Once I tried literally every item on and took out anything that didn’t fit, I had to face the larger challenge: WTF do I like and what do I have left that fits either my bold, colorful, or sculptural “goal.” There was still an overwhelming amount of clothing that remained; so I made piles. This is hardly revolutionary technique, but you don’t need to reinvent shit all the time.
Pile 1: I like the way this looks on me and I already wear it a lot.
Pile 2: I like the way this looks on me and I want to wear it more.
Pile 3: I do not like the way this looks on me.
Emergent Pile 4: Regardless of how I feel about this, I need it right now for work.

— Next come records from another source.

(* ===== verification/BlockManagerSpec.v ===== *)
(** * Correctness of the block manager

    The invariant that ties suspended blocks to their missing ancestors, and what every
    operation of [BlockManager] does to it and to the DAG. *)

From S2P Require Import Prelude Collections Weighted Committee Types Fixtures Commits StakeAggregator.
From S2P Require Import ThresholdClock LeaderScoring Storage DagState DagStateSpec DagTraversal.
From S2P Require Import DagRecovery BaseCommitter CommitSafety BlockManager.

Local Open Scope N_scope.

(** ** What the DAG promises to the manager *)

(** Accepting keeps a block that is already there. *)
Definition add_block_to (m : gmap BlockRef VerifiedBlock) (b : VerifiedBlock) : gmap BlockRef VerifiedBlock :=
  if decide (is_Some (m !! reference b)) then m else <[reference b := b]> m.
Definition add_blocks (bs : list VerifiedBlock) (m : gmap BlockRef VerifiedBlock) : gmap BlockRef VerifiedBlock :=
  foldl add_block_to m bs.

(** A verified block of another authority. *)
Record receivable (ctx : Context) (b : VerifiedBlock) : Prop := {
  rc_round : 0 < round b;
  rc_wf : ref_wf (reference b);
  rc_author : (author b < committee_size (committee ctx))%nat;
  rc_foreign : author b ≠ own_index ctx;
  rc_links a : a ∈ ancestors b → (ref_author a < committee_size (committee ctx))%nat ∧ ref_round a < round b;
}.

Class DagWriterLaws (D : Type) `{DagWriter D} := {
  dw_ok : D → Prop;
  dw_context : D → Context;
  dw_view : D → gmap BlockRef VerifiedBlock;
  dw_contains_law d refs : dw_ok d →
    (∀ r, r ∈ refs → (ref_author r < committee_size (committee (dw_context d)))%nat) →
    dw_contains_blocks d refs = Ok ((λ r, bool_decide (is_Some (dw_view d !! r))) <$> refs);
  dw_contains_one d r : dw_ok d → (ref_author r < committee_size (committee (dw_context d)))%nat →
    dw_contains_block d r = Ok (bool_decide (is_Some (dw_view d !! r)));
  dw_accept_law now d bs : dw_ok d → Forall (receivable (dw_context d)) bs →
    ∃ d', dw_accept_blocks now d bs = Ok d' ∧ dw_ok d' ∧ dw_context d' = dw_context d ∧
      dw_gc_round d' = dw_gc_round d ∧ dw_view d' = add_blocks bs (dw_view d);
}.
Lemma on_fetch_blocks_ok s refs peer s' reply :
  sync_ok s → on_fetch_blocks ctx params s refs peer = Ok (s', reply) → sync_ok s'.
Proof.
  intros [Hheld Hwf]. unfold on_fetch_blocks. destruct (Nat.eqb_spec peer (own_index ctx)); [by intros [= <- _]|].
  destruct (lock_blocks_spec peer (guards s) _ (list_to_set (take (max_blocks_per_sync params) (bset_iter refs))) Hheld)
    as (m & o & -> & Hh & Hg & _). cbn [obind].
  assert (Hwf' : requests_wf (set_inflight m s)) by by apply (requests_wf_same s).
  destruct o as [g|]; [|by intros [= <- _]].
  destruct (Hg g eq_refl) as (Hpeer & Hsub & Hne). intros (q & Hq%expect_Ok & Hrun)%bind_Ok.
  destruct (Nat.ltb_spec (length q) FETCH_BLOCKS_CONCURRENCY).
  - injection Hrun as <- _. destruct (push_queue (set_inflight m s) peer q g) as [E Hwf1]; try done; [by eapply guard_within|].
    split; [|done]. rewrite E. exact Hh.
  - apply bind_Ok in Hrun as (? & _ & Hrun). destruct (release_spec g (guards s) (set_inflight m s) Hh) as (s1 & Hr & Hsame & Hh1).
    rewrite Hr in Hrun. injection Hrun as <- _. split; [by rewrite (same_requests_guards _ _ Hsame)|by eapply requests_wf_same].
Qed.
(* ===== verification/AuthorityServiceSpec.v ===== *)
(** * Correctness of the authority service

    What becomes of a block that a peer sends; what is served of the DAG; the subscription
    counter; and the recovery of a validator that lost its state, with the handlers of its
    peers in place of what they answer. *)

From S2P Require Import Prelude Collections Weighted Committee Types Fixtures Commits StakeAggregator.
From S2P Require Import ThresholdClock QuorumIndex CommitVoteMonitor LeaderScoring RoundTracker Storage DagState DagStateSpec.
From S2P Require Import DagRecovery Ancestor BaseCommitter Linearizer LeaderSchedule UniversalCommitter.
From S2P Require Import Errors BlockVerifier BlockManager TransactionCertifier TransactionCertifierSpec TransactionConsumer.
From S2P Require Import CommitSyncer CommitSyncerSpec Proposal ProposalSpec Core CoreSpec CoreThread CoreThreadSpec.
From S2P Require Import Synchronizer SynchronizerSpec BlockSyncSpec AuthorityService.

Local Open Scope N_scope.

(** ** A block that a peer sends *)

Section send_block.
Context {S D : Type} `{CoreThreadDispatcher S D, !DispatcherLaws S D} (ck : Crypto) (cd : Codec) (dec : Decoder) (w : WireCodec).
Context (v : SignedBlockVerifier) (ctx : Context) (params : FetchParameters).
Implicit Types s : AuthorityService D.
Abbreviation c := (committee ctx).

(** The references parsed from the excluded ancestors of a block. *)
Definition excluded_ok (b : VerifiedBlock) (excluded : list Bytes) (refs : list BlockRef) : Prop :=
  Forall2 (λ bytes r, ref_from_bytes w bytes = Some r ∧ (ref_author r < committee_size c)%nat ∧ ref_round r < round b)
    (take (committee_size c * 2) excluded) refs.

Lemma collect_results_inr {A B} (f : A → ConsensusError + B) l ys :
  collect_results f l = inr ys ↔ Forall2 (λ x y, f x = inr y) l ys.
Proof.
  revert ys. induction l as [|x l IH]; intros ys; cbn [collect_results].
  { split; [by intros [= <-]|by intros ->%Forall2_nil_inv_l]. }
  destruct (f x) as [e|y] eqn:Hx.
  { split; [done|]. intros (y & ? & ? & _ & _)%Forall2_cons_inv_l. congruence. }
  destruct (collect_results f l) as [e|zs] eqn:Hl.
  - split; [done|]. intros (y' & ys' & _ & Hrest & _)%Forall2_cons_inv_l. by apply IH in Hrest.
  - split.
    + intros [= <-]. constructor; [done|]. by apply IH.
    + intros (y' & ys' & Hy & Hrest & ->)%Forall2_cons_inv_l. apply IH in Hrest. congruence.
Qed.

Lemma parse_excluded_spec peer b excluded r :
  parse_excluded_ancestors w ctx peer b excluded = Ok r →
  match r with inr refs => excluded_ok b excluded refs | inl _ => ¬ ∃ refs, excluded_ok b excluded refs end.
Proof.
  unfold parse_excluded_ancestors, excluded_ok. intros (_ & _ & Hrun)%bind_Ok.
  assert (Hiff : ∀ refs, Forall2 (λ x y, parse_excluded_ancestor w ctx b x = inr y) (take (committee_size c * 2) excluded) refs ↔
    Forall2 (λ bytes r, ref_from_bytes w bytes = Some r ∧ (ref_author r < committee_size c)%nat ∧ ref_round r < round b)
      (take (committee_size c * 2) excluded) refs).
  { intros refs. split; intros Hf; eapply Forall2_impl; try exact Hf; cbn; intros bytes x; unfold parse_excluded_ancestor, is_valid_index;
      destruct (ref_from_bytes w bytes) as [y|]; try (by intros (? & _)); try done;
      destruct (Nat.ltb_spec (ref_author y) (committee_size c)), (N.leb_spec (round b) (ref_round y)); cbn [negb];
      intros Hx; try done; try (by injection Hx as <-); destruct Hx as ([= <-] & ? & ?); (done || lia). }
  destruct (collect_results _ _) as [e|refs] eqn:E.
  - injection Hrun as <-. intros [refs Hrefs]. apply Hiff, collect_results_inr in Hrefs. congruence.
  - apply bind_Ok in Hrun as (_ & _ & [= <-]). by apply Hiff, collect_results_inr.
Qed.

Lemma scheduled_fetch missing peer s :
  missing ≠ ∅ → FetchBlocks missing peer ∈ scheduled (schedule_fetch missing peer s).
Proof. intros Hne. unfold schedule_fetch. rewrite decide_False by done. cbn. apply elem_of_app. right. by left. Qed.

You’ll notice there’s no pile for “things that I don’t like on, but feel I should wear to look on-trend” nor “things that people gifted me that I feel bad getting rid of” nor “things other people tell me I look good in.” The sole focus in this stage is MY feeling of how it looks on me and whether or not I have actually worn it in the last month.

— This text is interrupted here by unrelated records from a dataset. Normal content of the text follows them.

(* ===== verification/CommitServing.v ===== *)
(** * Commits served to peers

    A validator that asks a correct peer for commits which the peer holds as certified gets
    them: the handlers of the authority service and the fetch of the commit syncer, put
    together.  What the handlers need from a store about commits and their votes is the
    class [StoreCommitLaws], which the in-memory store meets. *)

From S2P Require Import Prelude Collections Weighted Committee Types Fixtures Commits StakeAggregator.
From S2P Require Import ThresholdClock QuorumIndex CommitVoteMonitor LeaderScoring RoundTracker Storage DagState DagStateSpec.
From S2P Require Import DagRecovery Ancestor BaseCommitter Linearizer LeaderSchedule UniversalCommitter.
From S2P Require Import Errors BlockVerifier BlockManager TransactionCertifier TransactionCertifierSpec TransactionConsumer.
From S2P Require Import CommitSyncer CommitSyncerSpec Proposal ProposalSpec Core CoreSpec CoreThread CoreThreadSpec.
From S2P Require Import Synchronizer SynchronizerSpec BlockSyncSpec AuthorityService AuthorityServiceSpec.

Local Open Scope N_scope.

(** ** What a store promises about commits *)

(** The blocks to write have well-formed votes, and none has the reference of another. *)
Definition votes_writable {S} `{StoreLaws S} (s : S) (bs : list VerifiedBlock) : Prop :=
  ∀ b, b ∈ bs → (∀ vote, vote ∈ commit_votes b → cref_digest vote ≤ DIGEST_MAX) ∧
    ∀ b', b' ∈ bs ∨ store_blocks s !! reference b = Some b' → reference b' = reference b → b' = b.

Class StoreCommitLaws (S : Type) `{StoreLaws S} := {
  votes_ok : S → Prop;
  scan_commits_law s r : range_start r ≤ range_end r →
    scan_commits s r = Ok (btree_range (Included (mkCommitRef (range_start r) DIGEST_MIN))
      (Included (mkCommitRef (range_end r) DIGEST_MAX)) (store_commits s)).*2;
  read_commit_votes_law s i : votes_ok s → ∃ refs, read_commit_votes s i = Ok refs ∧
    ∀ r, r ∈ refs ↔ ∃ b, store_blocks s !! r = Some b ∧ i ∈ cref_index <$> commit_votes b;
  write_votes_law s batch s' : store_ok s → votes_ok s → votes_writable s (wb_blocks batch) →
    write s batch = Ok s' → votes_ok s';
}.

(** The index of votes of the in-memory store is exact. *)
Record mem_votes_ok (s : Inner) : Prop := {
  mv_index i x r : (i, x, r) ∈ in_commit_votes s ↔ ∃ b, in_blocks s !! r = Some b ∧ mkCommitRef i x ∈ commit_votes b;
  mv_digest r b vote : in_blocks s !! r = Some b → vote ∈ commit_votes b → cref_digest vote ≤ DIGEST_MAX;
}.

Lemma mem_votes_ok_new : mem_votes_ok mem_store_new.
Proof. split; cbn; [intros i x r; split; [set_solver|]; intros (b & Hb & _)|intros r b vote Hb]; by rewrite lookup_empty in Hb. Qed.

Lemma mem_votes_write_block s b :
  mem_votes_ok s → (∀ vote, vote ∈ commit_votes b → cref_digest vote ≤ DIGEST_MAX) →
  (∀ b', in_blocks s !! reference b = Some b' → b' = b) → mem_votes_ok (mem_write_block s b).
Proof.
  intros [Hidx Hdig] Hwf Hfresh. split; cbn.
  - intros i x r. rewrite elem_of_union, elem_of_list_to_set, list_elem_of_fmap, Hidx. split.
    + intros [([j y] & [= -> -> ->] & Hv)|(b' & Hb' & Hv)].
      * exists b. by rewrite lookup_insert_eq.
      * destruct (decide (reference b = r)) as [<-|Hne]; [|exists b'; by rewrite lookup_insert_ne].
        rewrite (Hfresh b' Hb') in Hv. exists b. by rewrite lookup_insert_eq.
    + intros (b' & [[<- <-]|[_ Hb']]%lookup_insert_Some & Hv); [left|right; by exists b']. by exists (mkCommitRef i x).
  - intros r b' vote [[_ <-]|[_ Hb']]%lookup_insert_Some Hv; [by apply Hwf|by apply (Hdig r b')].
Qed.

Lemma mem_votes_write_blocks bs : ∀ s,
  mem_votes_ok s →
  (∀ b, b ∈ bs → (∀ vote, vote ∈ commit_votes b → cref_digest vote ≤ DIGEST_MAX) ∧
     ∀ b', b' ∈ bs ∨ in_blocks s !! reference b = Some b' → reference b' = reference b → b' = b) →
  (∀ r b, in_blocks s !! r = Some b → reference b = r) → mem_votes_ok (foldl mem_write_block s bs).
Proof.
  induction bs as [|b bs IH]; intros s Hok Hwr Hkey; [done|]. cbn [foldl].
  destruct (Hwr b ltac:(by left)) as [Hdig Hfresh]. apply IH.
  - apply mem_votes_write_block; [done|done|]. intros b' Hb'. apply Hfresh; [by right|by apply Hkey].
  - intros b1 Hb1. destruct (Hwr b1 ltac:(by right)) as [Hd1 Hf1]. split; [done|]. intros b' [Hin|Hb']; [by apply Hf1; left; right|].
    cbn in Hb'. apply lookup_insert_Some in Hb' as [[_ <-]|[_ Hb']]; [by apply Hf1; left; left|by apply Hf1; right].
  - cbn. intros r b' [[<- <-]|[_ Hb']]%lookup_insert_Some; [done|by apply Hkey].
Qed.

Lemma keep_votes s s' : in_commit_votes s' = in_commit_votes s → in_blocks s' = in_blocks s → mem_votes_ok s → mem_votes_ok s'.
Proof. intros H1 H2 [Hi Hd]. split; rewrite ?H1, ?H2; done. Qed.

(** The keys of the index under one commit index. *)
Lemma vote_key_range (i j : CommitIndex) (x : CommitDigest) (r : BlockRef) :
  x ≤ DIGEST_MAX →
  above (Included (i, DIGEST_MIN, REF_MIN)) (j, x, r) = true ∧ below (Excluded (i, DIGEST_MAX + 1, REF_MIN)) (j, x, r) = true ↔ j = i.
Proof.
  intros Hx. cbn [above below]. unfold ord_leb, ord_ltb, DIGEST_MIN, REF_MIN.
  assert (Hr : cmp (mkBlockRef 0 0 0) r ≠ Gt).
  { destruct r as [rr ra rd]. unfold cmp, BlockRef_ord, BlockRef_tuple, cmp, ord_prod, cmp, ord_prod, cmp, ord_N, ord_nat. cbn.
    by destruct rr, ra, rd. }
  change ((match then_with (then_with (i ?= j) (0 ?= x)) (cmp (mkBlockRef 0 0 0) r) with Gt => false | _ => true end = true ∧
    match then_with (then_with (j ?= i) (x ?= DIGEST_MAX + 1)) (cmp r (mkBlockRef 0 0 0)) with Lt => true | _ => false end = true) ↔ j = i).
  destruct (N.compare_spec i j) as [->|Hij|Hij].
  - rewrite N.compare_refl. cbn [then_with]. split; [done|intros _]. split.
    + destruct (N.compare_spec 0 x) as [<-|?|?]; cbn; [by destruct (cmp _ r)|done|lia].
    + destruct (N.compare_spec x (DIGEST_MAX + 1)); cbn; [lia|done|lia].
  - split; [|lia]. intros [_ Hb]. destruct (N.compare_spec j i); cbn in Hb; [lia|lia|done].
  - split; [|lia]. intros [Hb _]. cbn in Hb. done.
Qed.

(** [MemStore] keeps these promises. *)
Definition mem_commit_laws (fsl : nat → nat) (Hfsl : fsl 1%nat = 1%nat) :
  @StoreCommitLaws Inner (mem_store fsl) (mem_store_laws fsl Hfsl).
Proof.
  refine (@Build_StoreCommitLaws Inner (mem_store fsl) (mem_store_laws fsl Hfsl) mem_votes_ok _ _ _).
  - intros s r Hr. cbn [scan_commits mem_store]. unfold mem_scan_commits.
    assert (Hle : ord_leb (mkCommitRef (range_start r) DIGEST_MIN) (mkCommitRef (range_end r) DIGEST_MAX) = true).
    { change (match then_with (range_start r ?= range_end r) (0 ?= DIGEST_MAX) with Gt => false | _ => true end = true).
      destruct (N.compare_spec (range_start r) (range_end r)); [reflexivity|reflexivity|lia]. }
    rewrite Hle. done.
  - intros s i [Hidx Hdig]. eexists. split; [done|]. intros r. unfold mem_read_commit_votes. rewrite list_elem_of_fmap. split.
    + intros ([[j x] r'] & -> & (Hin & Hr)%elem_of_bset_range). apply Hidx in Hin as (b & Hb & Hv).
      apply vote_key_range in Hr as ->; [|by apply (Hdig r' b (mkCommitRef j x))]. exists b. split; [done|].
      apply list_elem_of_fmap. by exists (mkCommitRef i x).
    + intros (b & Hb & ([j x] & -> & Hv)%list_elem_of_fmap). exists (j, x, r). split; [done|]. apply elem_of_bset_range.
      split; [apply Hidx; by exists b|]. apply vote_key_range; [by apply (Hdig r b (mkCommitRef j x))|done].
  - intros s batch s' Hok Hv Hwr [= <-]. unfold mem_write.
    assert (Hw : mem_votes_ok (foldl mem_write_block s (wb_blocks batch)))
      by (apply mem_votes_write_blocks; [done|exact Hwr|intros r b Hb; by apply (mem_key s Hok)]).
    set (s1 := foldl mem_write_block s (wb_blocks batch)) in *. apply (keep_votes s1); [..|done].
    + by rewrite !(foldl_keeps in_commit_votes).
    + by rewrite !(foldl_keeps in_blocks).
Defined.

#[export] Instance contiguous_commit_laws : StoreCommitLaws Inner := mem_commit_laws (λ n, n) eq_refl.

(** ** A window of the history *)

Lemma cref_leb i x j y : ord_leb (mkCommitRef i x) (mkCommitRef j y) = true ↔ i < j ∨ i = j ∧ x ≤ y.
Proof.
  change (match then_with (i ?= j) (x ?= y) with Gt => false | _ => true end = true ↔ i < j ∨ i = j ∧ x ≤ y).
  destruct (N.compare_spec i j), (N.compare_spec x y); cbn; split; try done; lia.
Qed.

(** The commits of a history with an index from [lo] to [hi]. *)
Definition window (h : list TrustedCommit) (lo hi : CommitIndex) : list TrustedCommit :=
  take (N.to_nat (hi + 1 - lo)) (drop (N.to_nat (lo - 1)) h).

Section window.
Context (cd : Codec) (dec : Decoder) (h : list TrustedCommit) (Hh : commit_history cd dec h).
Context (lo hi : CommitIndex) (Hlo : 1 ≤ lo).

Lemma window_lookup i x : window h lo hi !! i = Some x → commit_index (tcm_inner x) = lo + N.of_nat i ∧ h !! (N.to_nat (lo - 1) + i)%nat = Some x.
Proof using Hh Hlo.
  intros Hi. unfold window in Hi. apply lookup_take_Some in Hi as [Hi _]. rewrite lookup_drop in Hi. split; [|done].
  rewrite (ch_index _ _ _ Hh _ _ Hi). lia.
Qed.

Lemma elem_of_window x : x ∈ window h lo hi ↔ x ∈ h ∧ lo ≤ commit_index (tcm_inner x) ∧ commit_index (tcm_inner x) ≤ hi.
Proof using Hh Hlo.
  split.
  - intros [i Hi]%list_elem_of_lookup. destruct (window_lookup i x Hi) as [Hx Hj]. split; [by eapply list_elem_of_lookup_2|].
    unfold window in Hi. apply lookup_take_Some in Hi as [_ Hlt]. lia.
  - intros ([j Hj]%list_elem_of_lookup & H1 & H2). pose proof (ch_index _ _ _ Hh _ _ Hj) as Hi.
    apply (list_elem_of_lookup_2 _ (j - N.to_nat (lo - 1))). unfold window. apply lookup_take_Some. split; [|lia].
    rewrite lookup_drop. rewrite <-Hj. f_equal. lia.
Qed.

Lemma history_injective x y : x ∈ h → y ∈ h → commit_index (tcm_inner x) = commit_index (tcm_inner y) → x = y.
Proof using Hh.
  clear Hlo. intros [i Hi]%list_elem_of_lookup [j Hj]%list_elem_of_lookup Heq.
  rewrite (ch_index _ _ _ Hh _ _ Hi), (ch_index _ _ _ Hh _ _ Hj) in Heq. assert (i = j) as -> by lia. congruence.
Qed.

Piles 1 and 4 were automatic keeps. If I’m gravitating towards these pieces, they fit me well, and I wear them regularly, they’ll almost inevitably be things that fit somewhere in my “style”. If I need the item to maintain gainful employment, that’s an obvious keep too.
Pile 3 was an instant “toss,” unless the item was something I knew I needed to layer with until I could afford to replace it. More on that process later in “Strategic items”.
Pile 2 was where I spent the most attention and things moved from Pile 2 veeeeery quickly to Pile 3. I asked myself “why do you like how this looks on? and why do you want to wear it more?”
Here are the answers that moved something from Pile 2 to Pile 3:
I never wore this and I feel stupid for that.
It reminds me of something [person xyz I like] would wear.
Here are the answers that I allowed for keeping the item:
It is somehow bold, colorful, and/or sculptural and I want to experiment with how it fits into my life.
It is something I neglected because it wasn’t trendy.
It is something I neglected because people did not effusively compliment me on it.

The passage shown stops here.